- PROBLEM DESCRIPTION:
Word for word, repeat each of the records below.

- INFORMATION PROVIDED:
"""

(** A property of chunks that holds of unsplit sections and of every
    window holds of all the output. *)
Lemma chunk_loop_Forall (P : pystr -> Prop) :
  (forall seg, _token_len _enc seg <= CHUNK_TOKENS cfg -> P seg) ->
  (forall e toks i, _enc = Some e -> 0 <= i -> 0 < stride cfg ->
                    P (decode e (py_slice toks i (i + CHUNK_TOKENS cfg)))) ->
  (forall seg i, _enc = None -> 0 <= i -> 0 < stride cfg * 4 ->
                 P (py_slice seg i (i + stride cfg * 4))) ->
  forall secs out out',
    Forall P out -> chunk_loop _enc cfg secs out = Ok out' -> Forall P out'.
Proof.
  intros Hin Htok Hchr. induction secs as [|seg rest IH]; intros out out' Hout H.
  - simpl in H. now injection H as <-.
  - simpl in H.
    destruct (Z.leb_spec (_token_len _enc seg) (CHUNK_TOKENS cfg)).
    + apply IH in H; [assumption|]. apply Forall_app. split; [assumption|].
      constructor; [now apply Hin | constructor].
    + destruct _enc as [e|] eqn:He.
      * destruct (py_range 0 (len (encode e seg)) (CHUNK_TOKENS cfg - CHUNK_OVERLAP cfg))
          as [r|] eqn:Hr; [|discriminate H].
        simpl in H. apply IH in H; [assumption|].
        apply Forall_app. split; [assumption|].
        apply py_range_from_zero in Hr; [|apply len_nonneg].
        apply List.Forall_forall. intros c Hc. apply in_map_iff in Hc as (i & <- & Hi).
        rewrite List.Forall_forall in Hr. destruct (Hr i Hi). now apply Htok.
      * destruct (py_range 0 (len seg) ((CHUNK_TOKENS cfg - CHUNK_OVERLAP cfg) * 4))
          as [r|] eqn:Hr; [|discriminate H].
        simpl in H. apply IH in H; [assumption|].
        apply Forall_app. split; [assumption|].
        apply py_range_from_zero in Hr; [|apply len_nonneg].
        apply List.Forall_forall. intros c Hc. apply in_map_iff in Hc as (i & <- & Hi).
        rewrite List.Forall_forall in Hr. destruct (Hr i Hi). now apply Hchr.
Qed.

End Chunks.

(** In character mode a segment is never longer than the whole. *)
Lemma fallback_monotone (md a s c : pystr) :
  md = a ++ s ++ c -> _token_len None s <= _token_len None md.
Proof. intros ->. simpl. rewrite !len_app. pose proof (len_nonneg a). pose proof (len_nonneg c). lia. Qed.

"""

- RESPONSE:
(** A property of chunks that holds of unsplit sections and of every
    window holds of all the output. *)
Lemma chunk_loop_Forall (P : pystr -> Prop) :
  (forall seg, _token_len _enc seg <= CHUNK_TOKENS cfg -> P seg) ->
  (forall e toks i, _enc = Some e -> 0 <= i -> 0 < stride cfg ->
                    P (decode e (py_slice toks i (i + CHUNK_TOKENS cfg)))) ->
  (forall seg i, _enc = None -> 0 <= i -> 0 < stride cfg * 4 ->
                 P (py_slice seg i (i + stride cfg * 4))) ->
  forall secs out out',
    Forall P out -> chunk_loop _enc cfg secs out = Ok out' -> Forall P out'.
Proof.
  intros Hin Htok Hchr. induction secs as [|seg rest IH]; intros out out' Hout H.
  - simpl in H. now injection H as <-.
  - simpl in H.
    destruct (Z.leb_spec (_token_len _enc seg) (CHUNK_TOKENS cfg)).
    + apply IH in H; [assumption|]. apply Forall_app. split; [assumption|].
      constructor; [now apply Hin | constructor].
    + destruct _enc as [e|] eqn:He.
      * destruct (py_range 0 (len (encode e seg)) (CHUNK_TOKENS cfg - CHUNK_OVERLAP cfg))
          as [r|] eqn:Hr; [|discriminate H].
        simpl in H. apply IH in H; [assumption|].
        apply Forall_app. split; [assumption|].
        apply py_range_from_zero in Hr; [|apply len_nonneg].
        apply List.Forall_forall. intros c Hc. apply in_map_iff in Hc as (i & <- & Hi).
        rewrite List.Forall_forall in Hr. destruct (Hr i Hi). now apply Htok.
      * destruct (py_range 0 (len seg) ((CHUNK_TOKENS cfg - CHUNK_OVERLAP cfg) * 4))
          as [r|] eqn:Hr; [|discriminate H].
        simpl in H. apply IH in H; [assumption|].
        apply Forall_app. split; [assumption|].
        apply py_range_from_zero in Hr; [|apply len_nonneg].
        apply List.Forall_forall. intros c Hc. apply in_map_iff in Hc as (i & <- & Hi).
        rewrite List.Forall_forall in Hr. destruct (Hr i Hi). now apply Hchr.
Qed.

End Chunks.

(** In character mode a segment is never longer than the whole. *)
Lemma fallback_monotone (md a s c : pystr) :
  md = a ++ s ++ c -> _token_len None s <= _token_len None md.
Proof. intros ->. simpl. rewrite !len_app. pose proof (len_nonneg a). pose proof (len_nonneg c). lia. Qed.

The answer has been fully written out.